Je ne vois pas d'énormes opportunités de croître en France sans changement significatif de la situation d'Air France. Cela a été le cas en Allemagne où l'environnement du transport aérien a été modifié. Il y a trois ans, tous les aéroports allemands nous disaient qu'ils avaient Lufthansa et Air Berlin. Aujourd'hui ils disent qu'ils ne savent pas si Air Berlin survivra, et Germanwings remplace Lufthansa sur une partie du réseau.

Vous voyez donc un changement de paysage en France ?

Dans cinq ans, il y aura cinq grosses compagnies en Europe, Lufthansa, IAG (la maison-mère de British Airways, Iberia, Vueling et Aer Lingus, ndlr), Air France, Easyjet et Ryanair.

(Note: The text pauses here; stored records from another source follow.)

(** A task without a CPU. *)
Lemma apart_none mem cpu g p h c : no_cpu c -> apart mem cpu g p -> apart mem (upd cpu h c) g p.
Proof.
  intros Hc [H1 H2 H3 H4 H5].
  assert (forall m M, mask_ok M -> within m M -> Z.testbit m c = false) as Hbit.
  { intros m M HM Hw. destruct Hc as [->| ->]; [by apply Z.testbit_neg_r|].
    apply mask_high_bit; [by apply (within_mask m M)|done]. }
  constructor; try done.
  - intros x y Hx Hy. destruct (decide (h = x)) as [<-|Hnx]; [rewrite upd_eq; by right|].
    rewrite (upd_ne _ _ _ x) by done. destruct (decide (h = y)) as [<-|Hny].
    + rewrite upd_eq. intros ->. by right.
    + rewrite upd_ne by done. by apply H1.
  - intros x Hx. destruct (decide (h = x)) as [<-|]; [rewrite upd_eq; by apply (Hbit g G)|].
    rewrite upd_ne by done. by apply H2.
  - intros x Hx. destruct (decide (h = x)) as [<-|]; [rewrite upd_eq; by apply (Hbit p P)|].
    rewrite upd_ne by done. by apply H3.
Qed.

(** A task gives up a gold or a prime CPU that nobody else has. *)
Lemma apart_release_gold mem cpu g p h :
  apart mem cpu g p -> h ∈ mem -> Z.testbit G (cpu h) = true -> apart mem (upd cpu h (-1)) (Z.setbit g (cpu h)) p.
Proof.
  intros H Hh Hc. pose proof (mask_bit_is_cpu G _ HG Hc) as Hcpu. unfold is_cpu in Hcpu.
  destruct (apart_none mem cpu g p h (-1) (or_introl eq_refl) H) as [A1 A2 A3 A4 A5].
  constructor; try done.
  - intros x Hx. rewrite setbit_spec by lia. rewrite A2 by done. rewrite orb_false_r. apply Z.eqb_neq.
    destruct (decide (h = x)) as [<-|Hne]; [rewrite upd_eq; lia|]. rewrite upd_ne by done. intros E.
    destruct (ap_distinct _ _ _ _ H h x Hh Hx E) as [?|[?|?]]; [done|lia|lia].
  - apply within_setbit; [lia|done|done].
Qed.

(** A task gets a CPU that is available. *)
Lemma apart_take_gold mem cpu g p h c :
  apart mem cpu g p -> Z.testbit g c = true -> apart mem (upd cpu h c) (Z.clearbit g c) p.
Proof.
  intros [H1 H2 H3 H4 H5] Hc. constructor.
  - intros x y Hx Hy. destruct (decide (h = x)) as [<-|Hnx], (decide (h = y)) as [<-|Hny].
    + by left.
    + rewrite upd_eq, upd_ne by done. intros ->. by rewrite H2 in Hc.
    + rewrite upd_eq, upd_ne by done. intros <-. by rewrite H2 in Hc.
    + rewrite !upd_ne by done. by apply H1.
  - intros x Hx. rewrite clearbit_spec. destruct (decide (h = x)) as [<-|].
    + rewrite upd_eq, Z.eqb_refl. apply andb_false_r.
    + rewrite upd_ne by done. by rewrite H2.
  - intros x Hx. destruct (decide (h = x)) as [<-|].
    + rewrite upd_eq. destruct (Z.testbit p c) eqn:E; [|done]. apply H4, gold_prime_apart in Hc.
      apply H5 in E. by rewrite E in Hc.
    + rewrite upd_ne by done. by apply H3.
  - by apply within_clearbit.
  - done.
Qed.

Lufthansa, British Airways et Air France vont être obligées de changer de modèle. Avec la concurrence des compagnies du Golfe (Emirates, Etihad, Qatar, ndlr), elles ne peuvent plus vivre sur un réseau long-courrier bénéficiaire qui subventionne un réseau court-courrier déficitaire. IAG, Lufthansa et Air France vont devoir se focaliser sur le long-courrier en travaillant avec les compagnies du Golfe qui, je pense, prendront entre 20 et 25% de leur capital. Le processus a déjà commencé avec l'entrée de Qatar Airways dans le capital de IAG à hauteur de 10%. C'est inévitable, les compagnies du Golfe ont l'argent et les avions. Air France par exemple coopère avec Delta dans une alliance transatlantique. Cette alliance deviendra "Gulf/Atlantic".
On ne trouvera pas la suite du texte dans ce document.